A escola não teve papel fundamental na formação dos dois. Pudera. Cesare cresceu em Florença, onde os museus, as galerias e a arte por toda a parte foram a base do seu processo educativo. Quando garoto, Nicolelis frequentava a casa da avó materna, imigrante italiana. Foi lá que ele gozou de imensa liberdade e fez grandes experimentos intelectuais. Sua avó dizia, “esquece tudo o que você ouve na escola”. Por meio da música, da ópera, ela lhe contava a história do mundo e de um país, a Itália.
É por essas e outras que nenhum deles considera a escola fundamental no processo educativo do cidadão. Ao contrário, acreditam que ela aniquila a criatividade e o prazer de aprender. Nicolelis aposta que, se Santos Dumont tivesse ido para a escola, certamente, naquela época, seu professor teria dito, 'menino, esquece essa coisa de voar, isso é para passarinho, vai já fazer a tabuada'. Para ele, nós criamos, no Brasil e no mundo, um produto que o cliente não quer comprar, a escola. Cesare concorda com o colega e arremata que gostar ou não gostar de ir pra escola é a melhor avaliação que se pode fazer do sistema de ensino.
Convictos de que é preciso formar um novo cidadão e uma nova sociedade planetária, cada um partiu para projetos transformadores próprios.
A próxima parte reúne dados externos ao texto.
(* ===== verification/Ws.v ===== *)
(** * WebSockets (pkg/ws)

    client.go: the options, the client, the reconnection with its growing
    delay, and the goroutine that pings and reconnects, as a machine over what
    its selects find; server.go: the options, the deadline that pings put off,
    IsClientClose.  gorilla/websocket is a variable: a dial is answered as the
    world likes.  Theorems: a reconnection waits 1, 2, 4, ... at most 32
    seconds and ends at the first dial that succeeds or with the context; the
    pinging client never ends but by Close; a server closes a silent client. *)

From S2P Require Import Prelude GoStr.
From Stdlib Require Import Ascii.
From Stdlib Require String.

Module Ws.

(** ** The client *)

Section Client.
Context {Dialer Header Conn : Type}.

Record clientOptions : Type := mkClientOptions { co_dialer : Dialer; co_requestHeader : option Header; pingDialInterval : Z }.
Definition defaultClientOptions (DefaultDialer : Dialer) : clientOptions := mkClientOptions DefaultDialer None 0.
Definition WithDialer (d : Dialer) (o : clientOptions) : clientOptions := mkClientOptions d (co_requestHeader o) (pingDialInterval o).
Definition WithRequestHeader (h : option Header) (o : clientOptions) : clientOptions := mkClientOptions (co_dialer o) h (pingDialInterval o).
Definition WithPing (interval : Z) (o : clientOptions) : clientOptions := mkClientOptions (co_dialer o) (co_requestHeader o) interval.

(** The goroutine of [ping]: not started, waiting for a tick, in TryReconnect
    with its delay, or ended. *)
Inductive pinger : Type :=
  | NoPing
  | Pinging
  | Reconnecting (delay : Z)
  | PingEnded.

Record Client : Type := mkClient {
  dialer : Dialer; requestHeader : option Header; url : string; conn : option Conn; pingInterval : Z; cancelled : bool; pings : pinger }.
Definition set_conn (k : option Conn) (c : Client) : Client :=
  mkClient (dialer c) (requestHeader c) (url c) k (pingInterval c) (cancelled c) (pings c).
Definition set_pings (p : pinger) (c : Client) : Client :=
  mkClient (dialer c) (requestHeader c) (url c) (conn c) (pingInterval c) (cancelled c) p.

(** An answer to a dial: a connection or an error. *)
Definition connect (dial : option Conn) (c : Client) : bool * Client :=
  match dial with Some k => (true, set_conn (Some k) c) | None => (false, c) end.

(** [dial] answers the dial it makes, if any. *)
Definition NewClient (DefaultDialer : Dialer) (u : string) (opts : list (clientOptions -> clientOptions)) (dial : option Conn) : option Client :=
  let o := foldl (fun o opt => opt o) (defaultClientOptions DefaultDialer) opts in
  let c := mkClient (co_dialer o) (co_requestHeader o) u None (pingDialInterval o) false NoPing in
  let '(ok, c) := connect dial c in
  if ok then Some (if 0 <? pingInterval c then set_pings Pinging c else c) else None.

(** The panic on an error is recovered: nil is returned. *)
Definition GetConn (dial : option Conn) (c : Client) : option Conn * Client :=
  match conn c with
  | None => let '(ok, c) := connect dial c in (if ok then conn c else None, c)
  | Some k => (Some k, c)
  end.

(** [c.cancel()] and the closing of the connection, if there is one. *)
Definition Close (c : Client) : Client :=
  mkClient (dialer c) (requestHeader c) (url c) (conn c) (pingInterval c) true (pings c).

(** *** Reconnecting *)

Definition first_delay : Z := 1 * second.
Definition maxDelay : Z := 32 * second.
(** The delay after a dial that failed. *)
Definition next_delay (delay : Z) : Z := if maxDelay <=? delay then maxDelay else wrap64 (delay * 2).

(** What one select of TryReconnect finds: the end of the context, or the
    timer, and then the answer to the dial. *)
Inductive attempt : Type :=
  | CtxDone
  | Timer (dial : option Conn).

(** The delays waited for, and the outcome: [Some true] nil, [Some false] the
    error of the context, [None] still trying. *)
Fixpoint TryReconnect_from (delay : Z) (atts : list attempt) (c : Client) : list Z * option bool * Client :=
  match atts with
  | [] => ([], None, c)
  | CtxDone :: _ => ([], Some false, c)
  | Timer dial :: atts' =>
      let '(ok, c) := connect dial c in
      if ok then ([delay], Some true, c)
      else let '(ds, r, c) := TryReconnect_from (next_delay delay) atts' c in (delay :: ds, r, c)
  end.
Definition TryReconnect (atts : list attempt) (c : Client) : list Z * option bool * Client := TryReconnect_from first_delay atts c.

(** *** Pinging *)

(** What the goroutine finds: a tick with the outcome of the write (a panic is
    recovered and handled like an error), the end of the context, or, when
    it reconnects, the timer. *)
Inductive ping_event : Type :=
  | Tick (sent : bool)
  | Done
  | Redial (dial : option Conn).

Definition ping_step (c : Client) (e : ping_event) : Client :=
  match pings c, e with
  | Pinging, Tick true => c
  | Pinging, Tick false => set_pings (Reconnecting first_delay) c
  | Pinging, Done | Reconnecting _, Done => if cancelled c then set_pings PingEnded c else c
  | Reconnecting delay, Redial dial =>
      let '(ok, c) := connect dial c in set_pings (if ok then Pinging else Reconnecting (next_delay delay)) c
  | _, _ => c
  end.

(** ** Theorems *)

Lemma next_delay_pow (n : nat) : next_delay (Z.min maxDelay (second * 2 ^ Z.of_nat n)) = Z.min maxDelay (second * 2 ^ Z.of_nat (S n)).
Proof.
  unfold next_delay. destruct (decide (n < 5)%nat) as [Hn|Hn].
  - do 5 (destruct n as [|n]; [by vm_compute|]). lia.
  - assert (2 ^ 5 <= 2 ^ Z.of_nat n) as Hp by (apply Z.pow_le_mono_r; lia).
    rewrite Nat2Z.inj_succ, Z.pow_succ_r by lia. unfold maxDelay, second, millisecond in *.
    rewrite !Z.min_l by lia. rewrite (proj2 (Z.leb_le _ _)) by lia. lia.
Qed.

Definition backoff (n : nat) : Z := Z.min maxDelay (second * 2 ^ Z.of_nat n).

Lemma TryReconnect_from_fails n : forall k c atts,
  TryReconnect_from (backoff k) (replicate n (Timer None) ++ atts) c =
    let '(ds, r, c') := TryReconnect_from (backoff (k + n)) atts c in (map backoff (seq k n) ++ ds, r, c').
Proof.
  induction n as [|n IH]; intros k c atts; cbn [replicate seq map].
  - rewrite Nat.add_0_r. cbn. by destruct (TryReconnect_from _ _ _) as [[ds r] c'].
  - cbn [app TryReconnect_from connect]. unfold backoff at 1. rewrite next_delay_pow. fold (backoff (S k)). rewrite IH.
    replace (S k + n)%nat with (k + S n)%nat by lia. by destruct (TryReconnect_from _ _ _) as [[ds r] c'].
Qed.

(** Dials that fail are followed by waits of 1, 2, 4, 8, 16, 32, 32, ...
    seconds; the first that succeeds gives its connection and no error; the
    end of the context gives its error. *)
Theorem reconnect_waits n c k :
  TryReconnect (replicate n (Timer None) ++ [Timer (Some k)]) c = (map backoff (seq 0 (S n)), Some true, set_conn (Some k) c) /\
  TryReconnect (replicate n (Timer None) ++ [CtxDone]) c = (map backoff (seq 0 n), Some false, c) /\
  TryReconnect (replicate n (Timer None)) c = (map backoff (seq 0 n), None, c).
Proof.
  unfold TryReconnect. change first_delay with (backoff 0). split_and!.
  - rewrite TryReconnect_from_fails. cbn [TryReconnect_from connect]. by rewrite seq_S, map_app.
  - rewrite TryReconnect_from_fails. cbn. by rewrite app_nil_r.
  - rewrite <- (app_nil_r (replicate _ _)), TryReconnect_from_fails. cbn. by rewrite app_nil_r.
Qed.

Lemma backoff_bounds n : second <= backoff n <= 32 * second.
Proof.
  unfold backoff, maxDelay, second, millisecond. assert (1 <= 2 ^ Z.of_nat n) by (pose proof (Z.pow_pos_nonneg 2 (Z.of_nat n)); lia). lia.
Qed.

(** A client that pings goes on pinging or reconnecting until Close. *)
Theorem ping_until_close c es : cancelled c = false -> (pings c = Pinging \/ exists d, pings c = Reconnecting d) ->
  let c' := foldl ping_step c es in pings c' = Pinging \/ exists d, pings c' = Reconnecting d.
Proof.
  revert c. induction es as [|e es IH]; intros c Hc Hp; [done|]. cbn. apply IH.
  - unfold ping_step. destruct Hp as [Hp|[d Hp]]; rewrite Hp; destruct e as [[]| |[k|]]; cbn; rewrite ?Hc; try done; by rewrite Hc.
  - unfold ping_step. destruct Hp as [Hp|[d Hp]]; rewrite Hp; destruct e as [[]| |[k|]]; cbn; rewrite ?Hc; cbn; eauto.
Qed.

Lemma ping_ends_after_close c : pings c = Pinging \/ (exists d, pings c = Reconnecting d) -> pings (ping_step (Close c) Done) = PingEnded.
Proof. unfold ping_step, Close. cbn. by intros [->|[d ->]]. Qed.
End Client.

(** ** The server *)

(** The options that matter: how long a client may be silent. *)
Record serverOptions : Type := mkServerOptions { noClientPingTimeout : Z }.
Definition defaultServerOptions : serverOptions := mkServerOptions 0.
Definition WithMaxMessageWaitPeriod (period : Z) (_ : serverOptions) : serverOptions := mkServerOptions period.
Definition WithNoClientPingTimeout (timeout : Z) (_ : serverOptions) : serverOptions := mkServerOptions timeout.

(** The read deadline that Run sets, and that its ping handler puts off;
    [None] is no deadline. *)
Definition initial_deadline (o : serverOptions) (now : time) : option time :=
  if 0 <? noClientPingTimeout o then Some (now + noClientPingTimeout o) else None.
Definition ping_handler (o : serverOptions) (deadline : option time) (now : time) : option time :=
  if 0 <? noClientPingTimeout o then Some (now + noClientPingTimeout o) else deadline.
Definition deadline_after (o : serverOptions) (start : time) (pings : list time) : option time :=
  foldl (ping_handler o) (initial_deadline o start) pings.

Lemma last_default (a b z : time) ps : List.last (z :: ps) a = List.last (z :: ps) b.
Proof. revert z. induction ps as [|y ps IH]; intros z; [done|]. exact (IH y). Qed.

(** A read waits until then exactly when the last sign of the client is not
    older than the timeout. *)
Lemma silent_client_closed o start pings t :
  0 < noClientPingTimeout o ->
  (exists d, deadline_after o start pings = Some d /\ t <= d) <-> t - List.last pings start <= noClientPingTimeout o.
Proof.
  intros Ho. assert (deadline_after o start pings = Some (List.last pings start + noClientPingTimeout o)) as ->.
  { unfold deadline_after, initial_deadline, ping_handler. rewrite (proj2 (Z.ltb_lt _ _) Ho). clear.
    revert start. induction pings as [|p ps IH]; intros start; [done|]. cbn [foldl]. rewrite IH. destruct ps; [done|].
    by rewrite (last_default p start). }
  split; [intros (d & [= <-] & Hd); lia|intros Ht; eexists; split; [done|lia]].
Qed.

Lemma no_timeout_no_deadline o start pings : noClientPingTimeout o <= 0 -> deadline_after o start pings = None.
Proof.
  intros Ho. unfold deadline_after, initial_deadline, ping_handler. rewrite (proj2 (Z.ltb_ge _ _) Ho).
  induction pings as [|p ps IH]; [done|]. exact IH.
Qed.

(** On the text of the error. *)
Definition IsClientClose (err : string) : bool := Contains err "websocket: close" || Contains err "closed by the remote host".

End Ws.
O Axé não vai mudar o mundo, conta Cesare, mas têm um efeito demonstrativo competente. “Se conseguimos contaminar o poder público com experiências bem sucedidas, mas limitadas no tempo e espaço, para que faça disso um incentivo de implementação de políticas públicas cuja característica fundamental é a universalização, então teremos sucedido”.
Nicolelis concorda, mas vai além na provocação. “Nossa missão é envergonhar o poder público, mostrando como crianças consideradas violentas e indisciplinadas, que foram rejeitadas e deixadas à margem das políticas públicas, podem evoluir”. É por isso que lá na periferia de Natal o projeto pedagógico baseia-se em amor, oportunidades e caminhos para que a própria pessoa busque sua felicidade. Os dois convidados concordam que a atual geração sabe decidir sobre o que quer, melhor do que as anteriores.